Agrarflächen verdrängen Überflutungsgebiete und Auwälder
Agrarflächen verdrängen Überflutungsgebiete und AuwälderBild: Tobias Grote-Beverborg

Choun Chamnan vom Staatlichen Institut zur Erforschung und Entwicklung der Fischerei erkennt die Notwendigkeit, sein Land zu modernisieren, fürchtet aber ebenso den unwiderruflichen Verlust natürlicher Ressourcen.
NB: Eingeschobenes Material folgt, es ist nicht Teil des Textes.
Lemma split_region_ok source range s :
  tree_ok (m_region_tree s) -> range_ok range -> is_free (m_region_tree s) range ->
  allocs (try_allocate_split_region source range (wrap 64 (m_offset_in_vmobject source + (m_base range - vaddr source)))) s
    (fun r s' => r = piece source range /\ gains (m_region_tree s) [r] (m_region_tree s')).
Proof.
  intros Hok Hr Hf. unfold try_allocate_split_region.
  apply (allocs_bind _ _ _ (fun _ s' => m_region_tree s' = m_region_tree s)).
  { destruct (m_name source); [by apply allocs_try_allocate|by apply allocs_ret]. }
  intros _ s1 E1. unfold create_unplaced.
  apply (allocs_bind _ _ _ (fun r s' => m_region_tree s' = m_region_tree s /\ r =
    mkRegion false (mkRange 0 0) (wrap 64 (m_offset_in_vmobject source + (m_base range - vaddr source))) (m_vmobject source)
      (m_name source) (wrap 8 (Z.lor (m_access source) (Z.shiftl (Z.land (m_access source) 7) 4))) (m_shared source)
      (m_cacheable source) false false false false false false false false false)).
  { eapply allocs_bind; [apply allocs_try_allocate; by rewrite E1|]. intros ? s2 E2. cbn beta in E2. apply allocs_ret. by rewrite E2. }
  intros r s2 [E2 ->]. cbn zeta. apply allocs_then_gets. rewrite E2. destruct Hr as [R1 R2 R3 R4 R5].
  destruct (allocate_range_specific_spec (m_region_tree s) (m_base range) (m_size range) Hok ltac:(lia) R4 ltac:(lia) R5)
    as [[Ea _]|[_ Hn]]; [|by destruct range].
  unfold place_specifically. rewrite Ea. destruct range as [b z]. cbn [m_base m_size kbind outcome_monad kret] in *.
  eapply allocs_then_lift; [done|]. cbn beta iota. apply allocs_then_modify; [done|]. apply allocs_ret.
  split; [done|]. cbn [m_region_tree]. split_and!.
  - by apply tree_ok_insert; try done; unfold region_size; simpl.
  - done.
  - intros x. cbn [m_regions]. rewrite elem_of_insert, list_elem_of_singleton. done.
Qed.

Lemma gains_trans t l1 t1 l2 t2 : gains t l1 t1 -> gains t1 l2 t2 -> gains t (l1 ++ l2) t2.
Proof.
  intros (_ & E1 & H1) (? & E2 & H2). split_and!; [done|congruence|]. intros x. rewrite H2, H1, elem_of_app. tauto.
Qed.

Lemma make_replacements_ok source l s :
  tree_ok (m_region_tree s) -> range_ok (m_range source) ->
  (forall g, g ∈ l -> range_ok g /\ inside g (m_range source) /\ is_free (m_region_tree s) g) -> apart_all l ->
  allocs (make_replacements source l) s
    (fun new s' => new = piece source <$> l /\ gains (m_region_tree s) new (m_region_tree s')).
Proof.
  intros Hok Hsrc. revert s Hok. induction l as [|g l IH]; intros s Hok Hl Hap.
  { apply allocs_ret. split; [done|]. split_and!; [done|done|]. intros x. rewrite elem_of_nil. tauto. }
  destruct (Hl g ltac:(left)) as (Hg & Hi & Hf). destruct Hap as [Hap1 Hap2]. cbn [make_replacements]. unfold try_make_replacement_region.
  eapply allocs_bind.
  { apply allocs_then_VERIFY; [|by apply split_region_ok]. unfold contains, contains_span.
    change (wrap 64 (m_base g + m_size g)) with (range_end g). rewrite !range_end_ok by done.
    destruct Hg, Hi. rewrite (proj2 (Z.ltb_ge _ _)), !(proj2 (Z.leb_le _ _)) by lia. done. }
  intros r s1 [-> Hg1]. cbn beta. eapply allocs_bind.
  { apply IH; [apply Hg1| |done]. intros h Hh. destruct (Hl h ltac:(by right)) as (? & ? & F1 & F2 & F3).
    split_and!; [done|done|]. destruct Hg1 as (_ & Et & Hx). unfold is_free. rewrite Et. split_and!; [done|done|].
    intros x [->%list_elem_of_singleton|?]%Hx; [|by apply F3]. specialize (Hap1 h Hh). unfold apart in *. simpl. tauto. }
  intros new s2 [-> Hg2]. apply allocs_ret. split; [done|]. by apply (gains_trans _ [piece source g] (m_region_tree s1)).
Qed.

(** [new] are the parts of [r] outside [taken]. *)
Definition parts_of (r : Region) (taken : VirtualRange) (new : list Region) : Prop :=
  (forall x, x ∈ new -> range_ok (m_range x) /\ inside (m_range x) (m_range r) /\ apart (m_range x) taken /\ region_ok x) /\
  forall a v, (exists x, x ∈ new /\ covers (m_range x) a /\ view x a = v) <->
              covers (m_range r) a /\ ~ covers taken a /\ view r a = v.

Lemma split_around_ok r taken s :
  tree_ok (m_region_tree s) -> range_ok (m_range r) -> region_ok r -> is_free (m_region_tree s) (m_range r) ->
  range_ok taken -> ~ apart (m_range r) taken -> ~ inside (m_range r) taken ->
  allocs (try_split_region_around_range r taken) s
    (fun new s' => parts_of r taken new /\ gains (m_region_tree s) new (m_region_tree s')).
Proof.
  intros Hok Hr Hro (F1 & F2 & F3) Ht Hap Hin. unfold try_split_region_around_range.
  destruct (carve_ok _ _ Hr Ht Hap Hin) as (l & El & Hne & Hall & Hl & Hcov).
  eapply allocs_then_lift; [exact El|]. apply allocs_then_VERIFY; [by rewrite bool_decide_false|].
  eapply allocs_mono.
  { apply make_replacements_ok; [done|done| |done]. intros g Hg. destruct (Hl g Hg) as (? & [I1 I2] & ?).
    split_and!; [done|by split|]. split_and!; [lia|lia|]. intros x Hx. specialize (F3 x Hx). unfold apart in *. lia. }
  intros new s' [-> Hg]. split; [|done]. split.
  - intros x (g & -> & Hgl)%list_elem_of_fmap. destruct (Hl g Hgl) as (? & ? & ?).
    split_and!; [done|done|done|by apply piece_ok].
  - intros a v. split.
    + intros (x & (g & -> & Hgl)%list_elem_of_fmap & Hc & <-). destruct (Hl g Hgl) as (? & ? & ?).
      destruct (proj1 (Hcov a)) as [? ?]; [by exists g|]. rewrite piece_view by done. done.
    + intros (Hc & Hn & <-). destruct (proj2 (Hcov a)) as (g & Hgl & Hga); [done|]. destruct (Hl g Hgl) as (? & ? & ?).
      exists (piece r g). split_and!; [apply list_elem_of_fmap; by exists g|done|by apply piece_view].
Qed.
Trotz aller Vorteile, die Staudämme durch die Schaffung von Arbeitsplätzen und Einkommen für die nationale Wirtschaft bedeuteten, bleibt es in seiner Einschätzung schwierig, die Nachteile auszugleichen. "Bis jetzt ist es nicht möglich, die Zerstörung natürlicher Ressourcen rückgängig zu machen."

In Kambodscha leben 85 Prozent der Bevölkerung von der Landwirtschaft, abhängig von den Feldern, der Umwelt, natürlichen Ressourcen. Choun Chamnan plädiert deshalb für vorausschauendes Handeln – und somit für den Schutz der Artenvielfalt und der Fischbestände.